I’m not sure what I’m going to have tomorrow. The day will likely start off with porridge again and maybe even another salad sandwich with fruit and veg on the side for lunch but I’ve seen a WW2 recipe called “Lobscouse” that looks simple and fairly quick so I may try that out tomorrow night.

Much love and good luck to all, C xxxxx

21 thoughts on “A Year of Rationing: Day 1


    • aww thank you, I do work hard out of my full-time day job to keep a little extra here and there coming in. At the moment I am paying for weekly therapy for my youngest, if I didn’t do 2nd and 3rd jobs I guess I couldn’t do that so £30 here and £40 there adds a little extra to the kitty and a bit more safety. The thought of being so dangerously broke again as I was my last two years in Canada makes me so worried that I’m always trying to not go to that place again xxx Hugs and thanks xxxx


    • Nope unfortunately. I’m only a mile from work and was walking it all the time until a few weeks ago.

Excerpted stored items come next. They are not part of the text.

#[local] Abbreviation sint := (sint Node).

Variable View_create :
  list sint -> option (list sint) -> sint -> option (list (sint * sint)) -> View Node.
Variable _merge_dims : list sint -> list sint -> list (sint * sint * sint).

Lemma sint_eqb_eq (a b : sint) : sint_eqb a b = true <-> a = b.
Proof.
  destruct a as [x|n], b as [y|m]; simpl; split; intros E;
    try discriminate; try congruence.
  - apply Z.eqb_eq in E. congruence.
  - inversion E. apply Z.eqb_refl.
  - destruct (node_eq_dec n m); congruence.
  - inversion E. destruct (node_eq_dec m m); congruence.
Qed.

Lemma sint_eqb_neq (a b : sint) : sint_eqb a b = false <-> a <> b.
Proof.
  rewrite <- sint_eqb_eq. destruct (sint_eqb a b); split; congruence.
Qed.

Lemma list_eqb_eq (l1 l2 : list sint) :
  list_eqb sint_eqb l1 l2 = true <-> l1 = l2.
Proof.
  revert l2. induction l1 as [|x l1 IH]; intros [|y l2]; simpl;
    split; intros E; try discriminate; try reflexivity.
  - apply andb_prop in E. destruct E as [E1 E2].
    apply sint_eqb_eq in E1. apply IH in E2. congruence.
  - inversion E; subst. apply andb_true_intro. split.
    + now apply sint_eqb_eq.
    + now apply IH.
Qed.

Lemma mask_bool_true (m : option (list (sint * sint))) :
  mask_bool m = true <-> exists p rest, m = Some (p :: rest).
Proof.
  destruct m as [[|p rest]|]; simpl; split; intros E; try discriminate;
    try (destruct E as (p' & rest' & E); discriminate); eauto.
Qed.

Lemma get_last_app {A : Type} (l : list A) (x : A) : get_last (l ++ [x]) = Ok x.
Proof. unfold get_last. rewrite rev_app_distr. reflexivity. Qed.

Lemma get_last_Ok {A : Type} (l : list A) (x : A) :
  get_last l = Ok x <-> exists l', l = l' ++ [x].
Proof.
  split.
  - unfold get_last. intros E. destruct (rev l) as [|y r] eqn:R; [discriminate|].
    inversion E; subst. exists (rev r).
    rewrite <- (rev_involutive l), R. reflexivity.
  - intros [l' ->]. apply get_last_app.
Qed.

Lemma idx_variables_length (shp : list sint) (i : nat) :
  length (idx_variables i shp) = length shp.
Proof. revert i. induction shp; intros i; simpl; auto. Qed.

#[local] Abbreviation merge := (merge_views View_create _merge_dims).
#[local] Abbreviation simplify := (ST_simplify View_create _merge_dims).
#[local] Abbreviation real_strides := (ST_real_strides _merge_dims).
#[local] Abbreviation st_expr_idxs := (ST_expr_idxs _merge_dims).

(** ** Index expressions never fail on the tracker's own variables *)

Lemma expr_idxs_Ok (v : View Node) (idxs : list Node) :
  length idxs = length (shape v) ->
  expr_idxs v idxs = Ok (node_sum (to_node (offset v) :: idx_terms v idxs)).
Proof. intros E. unfold expr_idxs. rewrite E, Nat.eqb_refl. reflexivity. Qed.

Lemma expr_idxs_Raise (v : View Node) (idxs : list Node) :
  length idxs <> length (shape v) -> expr_idxs v idxs = Raise AssertionError.
Proof.
  intros E. unfold expr_idxs. apply Nat.eqb_neq in E. rewrite E. reflexivity.
Qed.

Lemma idxs_to_idx_Ok (shp : list sint) (idxs : list Node) :
  length idxs = length shp -> exists flat, idxs_to_idx shp idxs = Ok flat.
Proof.
  intros E. unfold idxs_to_idx. rewrite E, Nat.eqb_refl. eauto.
Qed.

Lemma ST_expr_idxs_total (st : ShapeTracker Node) (v : View Node) (idxs : list Node) :
  get_last (views st) = Ok v ->
  length idxs = length (shape v) ->
  exists r, st_expr_idxs st (Some idxs) = Ok r.
Proof.
  intros L E. unfold ST_expr_idxs. rewrite L. simpl.
  rewrite (expr_idxs_Ok v idxs E). simpl.
  destruct (idxs_to_idx_Ok (shape v) idxs E) as [flat ->]. simpl. eauto.
Qed.

Lemma real_strides_total (st : ShapeTracker Node) (v : View Node) (ig : bool) :
  get_last (views st) = Ok v ->
  exists r, real_strides st ig = Ok r.
Proof.
  intros L. unfold ST_real_strides.
  destruct (is_single_unmasked (views st)); [eauto|].
  unfold ST_shape. rewrite L. simpl.
  destruct (ST_expr_idxs_total st (idx_variables 0 (shape v)) L
              (idx_variables_length _ _)) as [[idx valid] ->].
  simpl. destruct (strides_loop _ _ _ _). eauto.
Qed.

Lemma merge_views_total (vm2 vm1 : View Node) : exists r, merge vm2 vm1 = Ok r.
Proof.
  unfold merge_views.
  destruct (contiguous vm1 && _); [eauto|].
  destruct (contiguous vm2); [eauto|].
  destruct (mask_bool _ || _); [eauto|].
  destruct (real_strides_total (mkST [vm2; vm1]) (v:=vm1) false eq_refl) as [r ->].
  simpl. destruct (existsb _ _); eauto.
Qed.

(** ** What a successful merge looks like *)

Lemma merge_views_inv (vm2 vm1 v : View Node) :
  merge vm2 vm1 = Ok (Some v) ->
  (v = vm2 /\ contiguous vm1 = true /\ shape vm1 = shape vm2) \/
  (v = vm1 /\ contiguous vm2 = true) \/
  (exists strides,
      contiguous vm2 = false /\ mask_bool (mask vm2) = false /\
      offset vm1 = SInt 0 /\
      real_strides (mkST [vm2; vm1]) false = Ok strides /\
      existsb is_None strides = false /\
      v = View_create (shape vm1) (Some (somes strides)) (offset vm2) (mask vm1)).
Proof.
  unfold merge_views.
  destruct (contiguous vm1 && _) eqn:C1.
  { intros E. inversion E; subst. left.
    apply andb_prop in C1. destruct C1 as [C S]. apply list_eqb_eq in S. auto. }
  destruct (contiguous vm2) eqn:C2.
  { intros E. inversion E; subst. auto. }
  destruct (mask_bool _ || _) eqn:G; [discriminate|].
  apply orb_false_elim in G. destruct G as [G1 G2].
  apply negb_false_iff, sint_eqb_eq in G2.
  destruct (real_strides (mkST [vm2; vm1]) false) as [strides|e] eqn:R;
    simpl; [|discriminate].
  destruct (existsb is_None strides) eqn:N; [discriminate|].
  intros E. inversion E; subst. right. right. exists strides. auto 10.
Qed.

(** ** [merge_views], case by case *)

(** C2 (as amended).  On an adjacent pair [(vm2, vm1)]: (1) a contiguous
    [vm1] of the shape of [vm2] gives [vm2]; (2) otherwise a contiguous [vm2]
    gives [vm1]; (3) otherwise the merge is rejected when [vm2] carries a
    non-empty mask or the offset of [vm1] is not the integer 0. *)
Theorem merge_views_cases (vm2 vm1 : View Node) :
  (contiguous vm1 = true -> shape vm1 = shape vm2 ->
   merge vm2 vm1 = Ok (Some vm2)) /\
  (~ (contiguous vm1 = true /\ shape vm1 = shape vm2) ->
   contiguous vm2 = true ->
   merge vm2 vm1 = Ok (Some vm1)) /\
  (~ (contiguous vm1 = true /\ shape vm1 = shape vm2) ->
   contiguous vm2 = false ->
   (exists p rest, mask vm2 = Some (p :: rest)) \/ offset vm1 <> SInt 0 ->
   merge vm2 vm1 = Ok None).
Proof.
  assert (G : ~ (contiguous vm1 = true /\ shape vm1 = shape vm2) ->
              contiguous vm1 && list_eqb sint_eqb (shape vm1) (shape vm2) = false).
  { intros N. apply not_true_is_false. intros E. apply N.
    apply andb_prop in E. destruct E as [C S]. apply list_eqb_eq in S. auto. }
  unfold merge_views. repeat split.
  - intros C S. rewrite C. apply list_eqb_eq in S. rewrite S. reflexivity.
  - intros N C2. rewrite (G N), C2. reflexivity.
  - intros N C2 M. rewrite (G N), C2.
    replace (mask_bool (mask vm2) || negb (sint_eqb (offset vm1) (SInt 0)))
      with true; [reflexivity|].
    symmetry. apply orb_true_iff. destruct M as [M|M].
    + left. now apply mask_bool_true.
    + right. apply negb_true_iff. now apply sint_eqb_neq.
Qed.

(** ** [simplify] keeps the logical shape *)

Hypothesis View_create_shape : forall shp st off m,
  shape (View_create shp st off m) = shp.

Lemma merge_views_shape (vm2 vm1 v : View Node) :
  merge vm2 vm1 = Ok (Some v) -> shape v = shape vm1.
Proof.
  intros E. apply merge_views_inv in E.
  destruct E as [(-> & _ & S) | [(-> & _) | (strides & _ & _ & _ & _ & _ & ->)]];
    auto.
Qed.

Lemma simplify_loop_shape (below : list (View Node)) (last : View Node) :
  exists vs v,
    simplify_loop View_create _merge_dims below last = Ok vs /\
    get_last vs = Ok v /\ shape v = shape last.
Proof.
  revert last. induction below as [|vm2 rest IH]; intros last; simpl.
  - exists [last], last. auto.
  - destruct (merge_views_total vm2 last) as [[v|] E]; rewrite E; simpl.
    + destruct (IH v) as (vs & v' & E1 & E2 & E3).
      exists vs, v'. repeat split; auto.
      rewrite E3. now apply merge_views_shape with vm2.
    + exists (rev rest ++ [vm2] ++ [last]), last. repeat split; auto.
      * now rewrite <- app_assoc.
      * rewrite app_assoc. apply get_last_app.
Qed.

(** C10.  [simplify] returns a tracker, and its shape is the shape of the
    tracker it was given (for the empty stack both shape queries raise the
    same [IndexError]). *)
Theorem simplify_shape (st : ShapeTracker Node) :
  exists st', simplify st = Ok st' /\ ST_shape st' = ST_shape st.
Proof.
  unfold ST_simplify. destruct (rev (views st)) as [|last below] eqn:R.
  - eauto.
  - destruct (simplify_loop_shape below last) as (vs & v & E1 & E2 & E3).
    rewrite E1. simpl. eexists. split; [reflexivity|].
    unfold ST_shape. simpl. rewrite E2. unfold get_last. rewrite R.
    simpl. congruence.
Qed.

I’ve got a spinal compression pain going on which is fine for about 5 minutes when walking but then it’s pretty severe. I am aiming to be back to walking there and back again in a couple of weeks though! It should just be a little uncomfortable after some strict rationing and then it will be completely gone again once I reach 270 ish xxxxx


  1. Cycling to and from work might be an idea if or when the health/pain issues have abated (assuming you’ve got a bike of course).

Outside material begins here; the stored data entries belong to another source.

(** X3: on a pool that holds a finite tree, [RayCast] returns for every
    visitor and every ray that passes the assertion, and the node indices
    passed to the callback are leaves of the tree, in the order of the
    depth-first walk that takes child2 before child1, each at most as often
    as it occurs in the walk. *)
Theorem RayCast_reports_subsequence {S : Type} (ar : FloatArith)
    (normalize : Vec2 -> Vec2)
    (callback : RayCastVisitor S) (t : cb2DynamicTree)
    (input : cb2RayCastInput) (s : S) (d : nat) (ls : list Z) :
  (0 < lengthSquared (vsub (p2 input) (p1 input)))%Q ->
  leaves d t (m_root t) = Some ls ->
  exists turns s' calls,
    (forall fuel,
       (turns <= fuel)%nat ->
       RayCast ar normalize fuel (logRay callback) t input (s, [])
       = Returned (t, (s', calls))) /\
    subseq (map rc_node calls) ls.
Proof.
  intros Hlen Hls. apply Qltb_true in Hlen.
  set (v := cb2Cross 1 (normalize (vsub (p2 input) (p1 input)))).
  destruct (RayCast_loop_leaves ar callback t input v (cb2Abs v) d _ _ Hls
              [] (maxFraction input) s [])
    as (k & s' & calls & Hsub & R).
  destruct (existsb (fun c => Qeq_bool (rc_value c) 0) calls).
  - exists k, s', calls. split; [| exact Hsub].
    intros fuel Hfuel. unfold RayCast. rewrite Hlen. fold v.
    replace fuel with (k + (fuel - k))%nat by lia. apply R.
  - exists (k + 1)%nat, s', calls. split; [| exact Hsub].
    intros fuel Hfuel. unfold RayCast. rewrite Hlen. fold v.
    replace fuel with (k + Datatypes.S (fuel - k - 1))%nat by lia.
    rewrite R. reflexivity.
Qed.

    Upon the outset of rationing, petrol was unsurprisingly one of the first things to be restricted, and unless you were on military duties, a GP/country vet, or on government business, petrol coupons were like gold dust apparently. So a lot of people took to their bikes for the duration.

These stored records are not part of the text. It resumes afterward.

(** * Project-Management-Portal: the Express/PostgreSQL backend of [server.js]

    A shallow embedding of the route handlers of [src/server.js] and of the
    relational schema they create, followed by the properties of the CRUD
    contract.

    Conventions of the embedding.
    - A JavaScript string is a [string]; each [ascii] stands for one UTF-16
      code unit in the range 0..255 (the Latin-1 part of the BMP), which is
      closed under [toLowerCase] and [trim].
    - A request-body field that is absent or [null] is [None], or [JNull]
      for the flags that a handler only tests for truthiness.  The email
      and the password of the account routes, which the handlers test for
      presence only, are any [scalar].
    - A nullable SQL column is an [option]; [TEXT] is [string], [INTEGER] is
      [Z]; a [SERIAL] column is drawn from a per-table counter.
    - [new Date().toISOString()] and the salt drawn by [bcrypt.hash] are
      inputs of the handler.
    - [JSON.stringify] and [JSON.parse] are the library's: the profile
      routes are embedded over a class [JSON] of values with these two
      functions, and what a property needs of them is a stated law
      ([JSONLaws]).  The type [json] and the module [Json] are a fragment
      with integer numbers, used for the flags and as the stand-in of the
      worked examples.
    - A route parameter [:id] is the integer it denotes.
    - The store refuses a statement on the constraints declared in the
      schema (unique and foreign keys).  Where a property depends on it,
      the handler also has the two refusals of the parameters themselves:
      an integer outside the range of [INTEGER] ([int4], in the delete of
      a history entry) and a NUL character in a text ([has_nul], in the
      email of the account routes). *)

From Stdlib Require Import String Ascii List ZArith NArith Bool Lia.
From Stdlib Require Import Sorted Permutation.
From Stdlib Require DecimalFacts DecimalPos.
Import ListNotations.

  2. Breakfast like a king,
    Lunch like a Prince,
    Dinner like a pauper.
    That’s the old rhyme about eating to use your calories to the max …we are busiest during the day, that’s when we need calories.
    At night we rest, fewer calories needed.
    I wonder Carolyn if you had more calories earlier, would it help with hunger?
    Perhaps leftover stew for lunch?
    Ann s


  3. It was a great first day!
    And I think you will love Lobscouse. I made it the last time I did the wartime diet. And I did it the old way which was as a continual stew. So each time I had some I just topped up with a few more veg, stopping at shop on way home I grabbed one or two clearance veg items and just added those, occasionally adding a touch more stock. It was really fun, and the taste kept changing due to the differing veg added each time.


  4. Carolyn,
    This is an interesting experiment.
    I am in the U S. Work in a store, there are lots of folks fighting the grocery budget wars. In Minnesota, we need 3 sets of clothes for the very cold, average, and very warm weather. I wear through a pair of shoe soles inside of 3 months, so consider you brave to try such an experiment. Can you knit or darn? I learned both in school up north in my 20s.
    Anyway, I am learning a lot from your posts. My dad remembers the rationing. Americans used to trade stuff. (Heck, we are always trading stuff). Can you make tomato soup cake? Did the Brits have molasses or beets or maple syrup to use? Do you have chicory for coffee? Did you save bacon fat or was that just for munitions here?
    Good luck.
    I am trying to get to $10,000 saved and maybe drop 25 pounds this year. Difficult when one uses butter and eggs, milk and sugar.
    I talked the greens guy into giving me a bunch of carrot tops. Then attempted a recipe for them. It was inedible as seaweed for a land dweller. Beet greens, however, are delicious! And spinach greens will grow of you have a thaw (takes about a 2 weeks span). Maybe work in a window box?


    • If carrot tops didn’t work for you as a basic form of greens, try making a pesto using them (along with a few baby spinach leaves).